Q: Barbara asks, “Dear Derek, I have always been a long-term investor, but as I enter retirement what risks should I be aware of and how can I avoid them?”
A: Congratulations on reaching retirement, Barbara! Let the fun begin, right? That may be true, but it is time to eliminate the six biggest risks from your retirement. Like, “Do I really have enough money to retire?” “Could I outlive my savings?” “What if I have a healthcare event and need care?” “What if my trustee loses their capacity to perform, could my access to inherited money change?” “What if inflation begins to rise?” “Should I be concerned about interest rates?” “What if the market corrects, how could that affect the viability of my long-term retirement lifestyle?” “What if my heirs predecease me, where does my money go?” And finally, “What if tax rates increase?”

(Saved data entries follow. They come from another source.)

Definition stack_rep {V E} (ss : list (option (Frame V E))) (st : Stack)
    (es : list (N * FrameKind V E)) : Prop :=
  linked ss (top st) es /\ depth st = len es /\ Forall (fun e => snd e <> FVacant) es.

(** The arena, the stacks of all tasks, the entries of every stack and the
    entries of the free list: the used slots are partitioned among them. *)
Record pool_rep {V E} (pool : FramePool V E) (stacks : list Stack)
    (ents : list (list (N * FrameKind V E))) (free : list (N * FrameKind V E)) : Prop := {
  rep_stacks : Forall2 (stack_rep (slots pool)) stacks ents;
  rep_free : linked (slots pool) (free_head (meta pool)) free;
  rep_vacant : Forall (fun e => snd e = FVacant) free;
  rep_free_count : free_count (meta pool) = len free;
  rep_partition : (concat ents ++ free).*1 ≡ₚ range (next_unused (meta pool));
  rep_used : next_unused (meta pool) <= len (slots pool);
  rep_width : len (slots pool) <= u32_max;
  rep_unused : forall i, next_unused (meta pool) <= i -> i < len (slots pool) ->
    get (slots pool) i = Some None
}.

(** What the arena means: one list of continuations per task, innermost first. *)
Definition pool_stacks {V E} (pool : FramePool V E) (stacks : list Stack)
    (ks : list (list (FrameKind V E))) : Prop :=
  exists ents free, pool_rep pool stacks ents free /\ ks = (fun es => es.*2) <$> ents.

(** Continuations held by all tasks together. *)
Definition total_frames {V E} (ks : list (list (FrameKind V E))) : N := len (concat ks).

Section refinement.
Context {V E : Type}.
Implicit Types (pool : FramePool V E) (st : Stack) (ss : list (option (Frame V E))).
Implicit Types (es free : list (N * FrameKind V E)) (ents : list (list (N * FrameKind V E))).
Implicit Types (ks : list (list (FrameKind V E))).

Lemma linked_upd ss i es j f :
  j ∉ es.*1 -> linked ss i es -> linked (upd ss j f) i es.
Proof.
  revert i. induction es as [|[x k] es IH]; intros i Hj; simpl; [done|].
  intros (-> & p & Hg & Hl). apply not_elem_of_cons in Hj as [Hne Hj].
  split; [done|]. exists p. rewrite get_upd_ne by done. auto.
Qed.

Lemma linked_bound ss i es j : linked ss i es -> j ∈ es.*1 -> j < len ss.
Proof.
  revert i. induction es as [|[x k] es IH]; intros i; simpl.
  - by intros _ ?%not_elem_of_nil.
  - intros (-> & p & Hg & Hl) [->|Hj]%elem_of_cons; [by eapply get_Some_lt | eauto].
Qed.

Lemma stacks_upd ss stacks ents j f :
  j ∉ (concat ents).*1 ->
  Forall2 (stack_rep ss) stacks ents -> Forall2 (stack_rep (upd ss j f)) stacks ents.
Proof.
  intros Hj H. induction H as [|st es stacks ents Hst Hrest IH]; [constructor|].
  simpl in Hj. rewrite fmap_app, not_elem_of_app in Hj. destruct Hj as [Hj1 Hj2].
  constructor; [|by apply IH].
  destruct Hst as (Hl & Hd & Hv). split_and!; [by apply linked_upd | done | done].
Qed.

Lemma rep_nodup pool stacks ents free :
  pool_rep pool stacks ents free -> NoDup (concat ents ++ free).*1.
Proof. intros H. rewrite (rep_partition _ _ _ _ H). apply NoDup_range. Qed.

Lemma rep_owned pool stacks ents free j :
  pool_rep pool stacks ents free ->
  j ∈ (concat ents ++ free).*1 <-> j < next_unused (meta pool).
Proof. intros H. by rewrite (rep_partition _ _ _ _ H), elem_of_range. Qed.

Lemma rep_counts pool stacks ents free :
  pool_rep pool stacks ents free ->
  len (concat ents) + len free = next_unused (meta pool).
Proof.
  intros H. pose proof (rep_partition _ _ _ _ H) as Hp%Permutation_length.
  rewrite length_fmap, length_app in Hp. unfold range in Hp.
  rewrite length_range_from in Hp. unfold len. lia.
Qed.

Lemma concat_snd ents : concat ((fun es => es.*2) <$> ents) = (concat ents).*2.
Proof.
  induction ents as [|es ents IH]; [done|]. csimpl. by rewrite IH, fmap_app.
Qed.

Lemma total_frames_ents ents :
  total_frames ((fun es => es.*2) <$> ents) = len (concat ents).
Proof. unfold total_frames, len. by rewrite concat_snd, length_fmap. Qed.

(** The entries of one stack. *)
Lemma rep_lookup pool stacks ents free i st :
  pool_rep pool stacks ents free -> stacks !! i = Some st ->
  exists es, ents !! i = Some es /\ stack_rep (slots pool) st es.
Proof.
  intros H Hi. destruct (Forall2_lookup_l _ _ _ _ _ (rep_stacks _ _ _ _ H) Hi)
    as (es & ? & ?). eauto.
Qed.

(** Replacing stack [i] after an update of a slot [j] that no other list holds. *)
Lemma stacks_replace ss stacks ents i st st' es es' j f :
  Forall2 (stack_rep ss) stacks ents ->
  stacks !! i = Some st -> ents !! i = Some es ->
  (forall i' es0, ents !! i' = Some es0 -> i' <> i -> j ∉ es0.*1) ->
  stack_rep (upd ss j f) st' es' ->
  Forall2 (stack_rep (upd ss j f)) (<[i := st']> stacks) (<[i := es']> ents).
Proof.
  intros H Hi He Hother Hnew. apply Forall2_same_length_lookup.
  apply Forall2_length in H as Hlen. split; [by rewrite !length_insert|].
  intros i' x y Hx Hy. destruct (decide (i = i')) as [<-|Hne].
  - apply lookup_lt_Some in Hi as Hlt. apply lookup_lt_Some in He as Hlt'.
    rewrite list_lookup_insert_eq in Hx by done.
    rewrite list_lookup_insert_eq in Hy by done. by simplify_eq.
  - rewrite list_lookup_insert_ne in Hx by done.
    rewrite list_lookup_insert_ne in Hy by done.
    destruct (Forall2_lookup_lr _ _ _ _ _ _ H Hx Hy) as (Hl & Hd & Hv).
    split_and!; [|done..]. apply linked_upd; [|done]. eauto.
Qed.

You’re right, Barbara, one has much to consider when one decides to embark into retirement. I am going to walk you through the six biggest risks that every retiree must eliminate when they decide to retire to ensure they can, in fact, “retire happy!”You will be amazed at how many of your neighbors have overlooked these devastating risks. Too often, it may be because they have an advisor that they have worked with for years whose primary focus has been growing their wealth and isn’t truly equipped to strategically advise them on how to mitigate these risks and ensure the most tax-efficient transition plan for their wealth?
Risk #1 Withdrawal Rate Risk
Whatever happened to “happily after, after?” Retirement risk seems to be around every corner. One of the “Big 7 Risks” is Withdrawal Rate Risk. Am I taking out too much from my savings and am I taking it from the right bucket(s). Bill Bengen, the author of the 4% Rule, once stated that it was safe to take 4% annually from your savings, and statistically, your probability would be nearly zero. Well, that was in the ’90s when markets were booming and the theory was that “even a monkey could earn 10% annually with their eyes closed” was the favorite “kool-aid” everyone was euphorically consuming. Then 2000 hit and over the next three years, we all learned that was not true. A matter of fact, the entire decade from 2000-2010, became known as the “lost decade.” The total return over that period of time was
Are you withdrawing 10%, 5%, 4%? Would you be surprised to learn that the Wall Street Journal published an article entitled, “Say Goodbye to the 4% Rule,” that recently studied the markets to find actually a 2% withdrawal rate was now the “bulletproof” withdrawal rate? That means that for every million dollars you have saved you can safely withdrawal $20,000 annually. Retirees living on taking $50,000 of withdraws from their savings would have to have accumulated $2,500,000.
Risk #2 Purchasing Power Risk (aka. Interest Rate Risk)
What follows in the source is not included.